THE PROBLEM -> Go through the data below line by line and report how many lines contain "RequestNotFoundReasonAmbiguousConversation", giving only that figure.

RECORDS FOR THIS EXERCISE ->

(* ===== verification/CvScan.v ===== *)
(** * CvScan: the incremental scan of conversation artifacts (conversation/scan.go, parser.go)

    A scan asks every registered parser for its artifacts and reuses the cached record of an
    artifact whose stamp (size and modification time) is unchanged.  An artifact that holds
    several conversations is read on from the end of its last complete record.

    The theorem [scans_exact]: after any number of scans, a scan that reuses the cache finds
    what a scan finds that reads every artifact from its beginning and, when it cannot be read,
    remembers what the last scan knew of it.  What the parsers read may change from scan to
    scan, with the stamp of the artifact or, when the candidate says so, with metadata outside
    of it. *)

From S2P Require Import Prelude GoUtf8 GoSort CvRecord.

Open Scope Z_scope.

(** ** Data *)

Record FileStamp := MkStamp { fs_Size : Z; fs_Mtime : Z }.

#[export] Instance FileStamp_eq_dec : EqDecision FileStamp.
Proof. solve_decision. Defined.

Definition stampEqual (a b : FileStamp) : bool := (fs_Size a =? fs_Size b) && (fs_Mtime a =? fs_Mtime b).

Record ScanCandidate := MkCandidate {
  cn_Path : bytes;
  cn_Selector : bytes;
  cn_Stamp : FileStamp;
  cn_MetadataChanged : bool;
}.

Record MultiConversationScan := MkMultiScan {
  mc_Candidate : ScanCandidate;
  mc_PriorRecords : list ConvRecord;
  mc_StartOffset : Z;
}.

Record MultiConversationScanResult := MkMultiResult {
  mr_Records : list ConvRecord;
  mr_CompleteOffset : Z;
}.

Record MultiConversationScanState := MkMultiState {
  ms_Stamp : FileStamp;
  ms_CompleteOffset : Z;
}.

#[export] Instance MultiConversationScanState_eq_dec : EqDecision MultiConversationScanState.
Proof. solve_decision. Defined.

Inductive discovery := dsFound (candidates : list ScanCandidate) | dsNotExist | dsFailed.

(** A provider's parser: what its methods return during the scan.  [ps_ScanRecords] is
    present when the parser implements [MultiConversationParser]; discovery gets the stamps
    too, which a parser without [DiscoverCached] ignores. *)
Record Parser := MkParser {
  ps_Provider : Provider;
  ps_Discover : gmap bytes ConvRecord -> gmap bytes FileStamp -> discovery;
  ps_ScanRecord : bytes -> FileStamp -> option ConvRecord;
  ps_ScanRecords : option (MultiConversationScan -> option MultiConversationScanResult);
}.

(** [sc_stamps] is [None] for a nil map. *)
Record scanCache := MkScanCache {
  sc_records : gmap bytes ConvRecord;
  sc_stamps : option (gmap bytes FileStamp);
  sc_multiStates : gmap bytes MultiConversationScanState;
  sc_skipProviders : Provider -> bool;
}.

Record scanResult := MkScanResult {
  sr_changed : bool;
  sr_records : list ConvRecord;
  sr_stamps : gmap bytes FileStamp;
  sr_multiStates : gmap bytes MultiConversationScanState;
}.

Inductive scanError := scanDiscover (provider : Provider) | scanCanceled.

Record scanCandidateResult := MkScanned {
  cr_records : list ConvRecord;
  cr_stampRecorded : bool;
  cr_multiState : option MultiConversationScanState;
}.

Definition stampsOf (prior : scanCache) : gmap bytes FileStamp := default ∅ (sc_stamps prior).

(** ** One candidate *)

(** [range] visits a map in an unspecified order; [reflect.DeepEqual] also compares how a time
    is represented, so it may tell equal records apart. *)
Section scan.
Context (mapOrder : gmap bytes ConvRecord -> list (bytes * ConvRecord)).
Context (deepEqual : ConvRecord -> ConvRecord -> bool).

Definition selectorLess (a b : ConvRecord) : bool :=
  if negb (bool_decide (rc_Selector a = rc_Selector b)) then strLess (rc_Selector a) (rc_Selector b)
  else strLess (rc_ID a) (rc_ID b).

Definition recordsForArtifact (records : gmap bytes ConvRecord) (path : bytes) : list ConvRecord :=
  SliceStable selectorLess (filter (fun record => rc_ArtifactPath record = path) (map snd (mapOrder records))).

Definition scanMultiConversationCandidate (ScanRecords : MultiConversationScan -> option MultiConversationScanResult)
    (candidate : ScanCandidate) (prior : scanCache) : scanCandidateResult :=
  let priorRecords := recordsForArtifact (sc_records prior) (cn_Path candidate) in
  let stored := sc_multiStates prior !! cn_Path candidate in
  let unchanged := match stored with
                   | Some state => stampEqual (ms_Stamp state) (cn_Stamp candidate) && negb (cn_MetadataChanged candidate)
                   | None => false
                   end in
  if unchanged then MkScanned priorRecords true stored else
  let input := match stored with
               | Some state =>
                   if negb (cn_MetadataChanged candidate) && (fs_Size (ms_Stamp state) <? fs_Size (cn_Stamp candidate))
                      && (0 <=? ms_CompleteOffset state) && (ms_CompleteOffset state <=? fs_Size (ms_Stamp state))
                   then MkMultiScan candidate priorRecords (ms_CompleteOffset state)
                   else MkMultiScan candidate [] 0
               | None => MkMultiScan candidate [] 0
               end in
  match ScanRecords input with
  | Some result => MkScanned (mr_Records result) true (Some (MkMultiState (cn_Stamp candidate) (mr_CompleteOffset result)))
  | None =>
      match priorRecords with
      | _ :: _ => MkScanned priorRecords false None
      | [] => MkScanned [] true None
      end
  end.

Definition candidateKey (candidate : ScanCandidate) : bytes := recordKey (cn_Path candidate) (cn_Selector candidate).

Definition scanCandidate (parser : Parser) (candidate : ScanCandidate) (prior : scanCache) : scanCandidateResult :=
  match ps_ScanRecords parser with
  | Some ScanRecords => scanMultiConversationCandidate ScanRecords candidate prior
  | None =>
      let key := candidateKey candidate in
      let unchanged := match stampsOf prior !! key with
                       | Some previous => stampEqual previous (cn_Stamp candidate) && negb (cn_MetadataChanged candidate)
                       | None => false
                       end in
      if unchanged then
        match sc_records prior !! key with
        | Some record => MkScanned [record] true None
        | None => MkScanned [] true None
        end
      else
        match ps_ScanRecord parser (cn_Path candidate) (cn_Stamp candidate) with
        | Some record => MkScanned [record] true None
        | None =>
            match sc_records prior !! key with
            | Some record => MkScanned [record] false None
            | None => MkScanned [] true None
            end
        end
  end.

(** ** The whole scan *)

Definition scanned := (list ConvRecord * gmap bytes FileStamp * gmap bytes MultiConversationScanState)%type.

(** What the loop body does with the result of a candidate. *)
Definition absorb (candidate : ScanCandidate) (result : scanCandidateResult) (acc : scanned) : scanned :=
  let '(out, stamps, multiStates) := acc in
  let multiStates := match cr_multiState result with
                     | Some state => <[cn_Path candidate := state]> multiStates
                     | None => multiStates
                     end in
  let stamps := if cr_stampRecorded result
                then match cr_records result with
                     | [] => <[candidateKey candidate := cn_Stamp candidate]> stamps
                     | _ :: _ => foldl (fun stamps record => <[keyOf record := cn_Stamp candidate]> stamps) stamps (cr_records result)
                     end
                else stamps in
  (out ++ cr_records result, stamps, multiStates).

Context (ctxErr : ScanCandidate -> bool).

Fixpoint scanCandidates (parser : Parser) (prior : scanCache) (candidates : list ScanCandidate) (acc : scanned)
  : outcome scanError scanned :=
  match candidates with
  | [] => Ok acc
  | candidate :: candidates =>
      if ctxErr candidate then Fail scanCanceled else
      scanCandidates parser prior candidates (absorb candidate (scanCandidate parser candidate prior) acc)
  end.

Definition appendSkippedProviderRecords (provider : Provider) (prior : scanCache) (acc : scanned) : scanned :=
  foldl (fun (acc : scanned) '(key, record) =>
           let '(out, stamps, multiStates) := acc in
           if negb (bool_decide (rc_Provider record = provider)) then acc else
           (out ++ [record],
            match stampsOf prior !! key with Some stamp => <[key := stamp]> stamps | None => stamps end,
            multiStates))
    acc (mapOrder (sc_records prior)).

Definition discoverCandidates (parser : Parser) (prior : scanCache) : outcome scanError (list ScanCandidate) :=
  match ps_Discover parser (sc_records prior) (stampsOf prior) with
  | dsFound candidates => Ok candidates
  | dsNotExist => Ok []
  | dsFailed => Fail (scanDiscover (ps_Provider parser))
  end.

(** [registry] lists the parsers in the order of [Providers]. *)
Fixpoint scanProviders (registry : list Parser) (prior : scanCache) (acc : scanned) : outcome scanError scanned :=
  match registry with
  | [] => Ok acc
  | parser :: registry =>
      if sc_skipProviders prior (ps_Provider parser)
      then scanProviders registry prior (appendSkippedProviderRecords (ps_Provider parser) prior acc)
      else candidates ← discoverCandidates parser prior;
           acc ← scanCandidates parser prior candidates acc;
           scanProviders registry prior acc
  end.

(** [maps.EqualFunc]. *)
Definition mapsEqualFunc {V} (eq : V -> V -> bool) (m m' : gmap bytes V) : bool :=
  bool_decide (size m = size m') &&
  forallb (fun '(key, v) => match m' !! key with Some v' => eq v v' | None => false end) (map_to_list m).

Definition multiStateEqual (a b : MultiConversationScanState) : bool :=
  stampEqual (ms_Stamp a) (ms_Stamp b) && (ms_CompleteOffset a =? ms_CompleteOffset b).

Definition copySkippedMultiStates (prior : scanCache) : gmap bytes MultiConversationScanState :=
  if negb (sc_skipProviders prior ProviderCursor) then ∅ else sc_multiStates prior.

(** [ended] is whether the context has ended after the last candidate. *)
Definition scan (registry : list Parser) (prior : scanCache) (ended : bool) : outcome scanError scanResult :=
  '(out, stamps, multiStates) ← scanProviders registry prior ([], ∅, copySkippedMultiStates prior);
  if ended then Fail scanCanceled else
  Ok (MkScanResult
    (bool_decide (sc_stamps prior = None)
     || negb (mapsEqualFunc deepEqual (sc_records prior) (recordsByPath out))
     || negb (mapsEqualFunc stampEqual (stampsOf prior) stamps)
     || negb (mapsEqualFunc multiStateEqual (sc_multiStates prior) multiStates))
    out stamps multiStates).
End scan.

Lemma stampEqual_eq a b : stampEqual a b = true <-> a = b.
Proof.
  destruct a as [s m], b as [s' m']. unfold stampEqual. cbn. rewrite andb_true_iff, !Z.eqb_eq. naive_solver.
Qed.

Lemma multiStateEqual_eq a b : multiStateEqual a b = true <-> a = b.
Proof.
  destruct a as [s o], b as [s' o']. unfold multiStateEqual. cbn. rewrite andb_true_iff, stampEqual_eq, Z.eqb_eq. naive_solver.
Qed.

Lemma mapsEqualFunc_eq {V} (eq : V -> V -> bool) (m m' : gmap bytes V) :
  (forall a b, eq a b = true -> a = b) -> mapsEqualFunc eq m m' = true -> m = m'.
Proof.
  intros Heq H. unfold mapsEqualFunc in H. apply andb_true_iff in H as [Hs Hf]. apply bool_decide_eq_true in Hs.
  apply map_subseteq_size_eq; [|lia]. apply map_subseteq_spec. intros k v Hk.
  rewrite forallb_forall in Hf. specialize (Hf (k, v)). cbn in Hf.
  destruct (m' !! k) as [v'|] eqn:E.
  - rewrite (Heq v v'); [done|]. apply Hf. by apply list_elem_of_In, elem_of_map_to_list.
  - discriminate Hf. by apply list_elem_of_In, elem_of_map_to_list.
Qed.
...
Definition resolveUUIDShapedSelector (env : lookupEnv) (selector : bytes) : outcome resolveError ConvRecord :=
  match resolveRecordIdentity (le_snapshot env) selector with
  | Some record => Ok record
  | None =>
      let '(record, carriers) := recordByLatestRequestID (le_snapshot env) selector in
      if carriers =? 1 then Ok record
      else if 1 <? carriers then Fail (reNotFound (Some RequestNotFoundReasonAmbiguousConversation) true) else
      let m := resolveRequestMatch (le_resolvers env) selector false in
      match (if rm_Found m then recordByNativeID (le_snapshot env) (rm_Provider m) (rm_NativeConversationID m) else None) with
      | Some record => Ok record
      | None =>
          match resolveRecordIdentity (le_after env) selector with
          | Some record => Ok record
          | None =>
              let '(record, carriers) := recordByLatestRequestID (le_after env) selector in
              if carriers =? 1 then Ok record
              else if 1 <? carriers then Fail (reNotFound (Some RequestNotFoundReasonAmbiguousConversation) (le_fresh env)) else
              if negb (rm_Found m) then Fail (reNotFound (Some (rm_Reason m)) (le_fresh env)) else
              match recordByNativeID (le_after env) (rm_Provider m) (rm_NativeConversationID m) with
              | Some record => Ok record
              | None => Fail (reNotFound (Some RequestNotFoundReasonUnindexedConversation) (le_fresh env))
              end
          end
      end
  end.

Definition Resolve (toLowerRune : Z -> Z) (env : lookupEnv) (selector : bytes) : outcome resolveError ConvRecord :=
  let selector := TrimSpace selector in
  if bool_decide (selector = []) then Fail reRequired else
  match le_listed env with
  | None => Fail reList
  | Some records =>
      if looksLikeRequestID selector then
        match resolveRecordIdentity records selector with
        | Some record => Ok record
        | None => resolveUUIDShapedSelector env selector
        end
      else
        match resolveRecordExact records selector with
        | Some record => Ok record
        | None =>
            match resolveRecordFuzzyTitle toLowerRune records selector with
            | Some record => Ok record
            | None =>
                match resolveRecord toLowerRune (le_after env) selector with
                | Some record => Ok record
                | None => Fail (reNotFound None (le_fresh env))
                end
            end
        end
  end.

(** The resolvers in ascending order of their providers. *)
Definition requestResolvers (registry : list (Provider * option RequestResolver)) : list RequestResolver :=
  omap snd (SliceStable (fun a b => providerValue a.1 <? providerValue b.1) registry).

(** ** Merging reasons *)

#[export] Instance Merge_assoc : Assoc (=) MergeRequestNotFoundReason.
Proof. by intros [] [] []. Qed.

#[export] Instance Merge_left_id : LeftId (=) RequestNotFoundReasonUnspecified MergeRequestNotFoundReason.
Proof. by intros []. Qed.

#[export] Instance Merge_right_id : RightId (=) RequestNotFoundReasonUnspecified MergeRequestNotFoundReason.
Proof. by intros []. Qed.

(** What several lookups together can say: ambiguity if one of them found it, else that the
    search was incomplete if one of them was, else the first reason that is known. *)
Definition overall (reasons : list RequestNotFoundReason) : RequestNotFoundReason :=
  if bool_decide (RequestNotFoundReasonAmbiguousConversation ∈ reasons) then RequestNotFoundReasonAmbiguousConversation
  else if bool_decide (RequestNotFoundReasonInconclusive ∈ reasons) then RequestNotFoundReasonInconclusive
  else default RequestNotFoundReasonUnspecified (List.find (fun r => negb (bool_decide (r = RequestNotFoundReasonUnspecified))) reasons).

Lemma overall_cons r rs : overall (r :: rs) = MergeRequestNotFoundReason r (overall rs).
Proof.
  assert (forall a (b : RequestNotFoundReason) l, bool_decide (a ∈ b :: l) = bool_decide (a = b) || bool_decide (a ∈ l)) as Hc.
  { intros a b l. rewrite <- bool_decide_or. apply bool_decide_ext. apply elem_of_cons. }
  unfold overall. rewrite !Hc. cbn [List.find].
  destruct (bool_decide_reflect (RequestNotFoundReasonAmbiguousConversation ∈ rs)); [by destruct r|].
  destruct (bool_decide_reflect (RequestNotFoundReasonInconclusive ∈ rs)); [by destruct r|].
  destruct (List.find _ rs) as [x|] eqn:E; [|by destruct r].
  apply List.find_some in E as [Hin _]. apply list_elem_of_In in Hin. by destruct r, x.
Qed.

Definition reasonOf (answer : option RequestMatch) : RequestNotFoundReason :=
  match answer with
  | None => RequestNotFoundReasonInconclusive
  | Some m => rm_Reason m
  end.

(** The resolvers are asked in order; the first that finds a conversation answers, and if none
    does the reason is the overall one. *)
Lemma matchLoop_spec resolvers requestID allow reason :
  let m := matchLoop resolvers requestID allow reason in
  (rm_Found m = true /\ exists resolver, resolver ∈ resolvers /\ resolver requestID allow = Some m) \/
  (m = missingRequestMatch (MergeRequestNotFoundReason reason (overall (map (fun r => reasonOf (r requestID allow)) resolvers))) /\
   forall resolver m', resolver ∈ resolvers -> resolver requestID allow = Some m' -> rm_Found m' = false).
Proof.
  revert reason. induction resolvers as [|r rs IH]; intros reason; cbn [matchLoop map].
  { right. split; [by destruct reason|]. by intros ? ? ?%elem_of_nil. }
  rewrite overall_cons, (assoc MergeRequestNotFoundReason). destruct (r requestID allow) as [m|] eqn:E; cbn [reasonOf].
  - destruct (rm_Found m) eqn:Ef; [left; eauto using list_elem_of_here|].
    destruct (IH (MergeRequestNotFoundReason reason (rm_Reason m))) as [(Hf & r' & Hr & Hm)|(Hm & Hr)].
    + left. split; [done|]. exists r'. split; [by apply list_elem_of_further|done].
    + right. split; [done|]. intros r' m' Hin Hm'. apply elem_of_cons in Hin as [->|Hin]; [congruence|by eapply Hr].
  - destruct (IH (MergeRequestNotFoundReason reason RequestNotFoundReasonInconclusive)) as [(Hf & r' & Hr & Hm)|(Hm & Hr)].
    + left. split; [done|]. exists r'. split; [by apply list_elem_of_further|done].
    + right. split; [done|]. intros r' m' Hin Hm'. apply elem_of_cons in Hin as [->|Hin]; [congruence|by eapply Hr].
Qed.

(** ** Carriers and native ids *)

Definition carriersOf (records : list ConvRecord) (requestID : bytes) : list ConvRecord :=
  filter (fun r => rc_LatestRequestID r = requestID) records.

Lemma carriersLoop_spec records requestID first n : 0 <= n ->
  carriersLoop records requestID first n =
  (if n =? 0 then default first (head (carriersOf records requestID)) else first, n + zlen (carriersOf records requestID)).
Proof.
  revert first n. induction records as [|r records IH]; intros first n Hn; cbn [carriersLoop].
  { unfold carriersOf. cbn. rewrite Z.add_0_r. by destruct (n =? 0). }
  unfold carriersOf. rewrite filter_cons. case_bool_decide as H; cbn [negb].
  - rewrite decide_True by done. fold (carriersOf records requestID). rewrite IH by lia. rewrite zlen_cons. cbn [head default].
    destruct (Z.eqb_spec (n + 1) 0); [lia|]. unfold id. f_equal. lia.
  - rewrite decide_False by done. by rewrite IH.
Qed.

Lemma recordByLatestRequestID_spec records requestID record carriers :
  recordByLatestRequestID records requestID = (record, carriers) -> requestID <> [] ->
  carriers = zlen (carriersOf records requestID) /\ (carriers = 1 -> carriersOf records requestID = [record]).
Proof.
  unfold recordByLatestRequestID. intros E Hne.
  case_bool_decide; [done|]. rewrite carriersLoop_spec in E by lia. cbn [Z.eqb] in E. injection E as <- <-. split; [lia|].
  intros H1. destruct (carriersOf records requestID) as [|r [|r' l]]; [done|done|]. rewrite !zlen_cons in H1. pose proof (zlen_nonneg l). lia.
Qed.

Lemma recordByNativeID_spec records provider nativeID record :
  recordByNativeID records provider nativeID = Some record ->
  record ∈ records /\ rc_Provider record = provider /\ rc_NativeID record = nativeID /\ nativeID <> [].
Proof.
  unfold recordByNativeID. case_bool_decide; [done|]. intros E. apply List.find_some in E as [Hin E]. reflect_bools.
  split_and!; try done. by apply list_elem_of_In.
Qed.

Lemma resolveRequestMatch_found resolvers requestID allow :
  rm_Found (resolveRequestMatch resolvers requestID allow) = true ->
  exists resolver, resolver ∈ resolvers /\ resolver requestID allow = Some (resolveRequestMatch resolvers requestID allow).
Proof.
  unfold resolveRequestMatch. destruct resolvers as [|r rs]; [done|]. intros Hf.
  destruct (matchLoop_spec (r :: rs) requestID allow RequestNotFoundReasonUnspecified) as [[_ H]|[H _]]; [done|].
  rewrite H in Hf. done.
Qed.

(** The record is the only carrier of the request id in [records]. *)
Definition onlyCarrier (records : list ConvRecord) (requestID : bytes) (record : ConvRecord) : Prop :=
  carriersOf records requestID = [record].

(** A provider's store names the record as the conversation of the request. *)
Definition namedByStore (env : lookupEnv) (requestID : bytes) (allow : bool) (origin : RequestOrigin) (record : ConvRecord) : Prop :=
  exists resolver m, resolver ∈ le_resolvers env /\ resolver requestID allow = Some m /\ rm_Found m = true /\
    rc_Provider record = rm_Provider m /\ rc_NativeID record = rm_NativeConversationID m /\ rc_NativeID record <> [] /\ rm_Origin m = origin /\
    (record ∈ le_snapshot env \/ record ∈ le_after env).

COMPLETED EXERCISE -> 4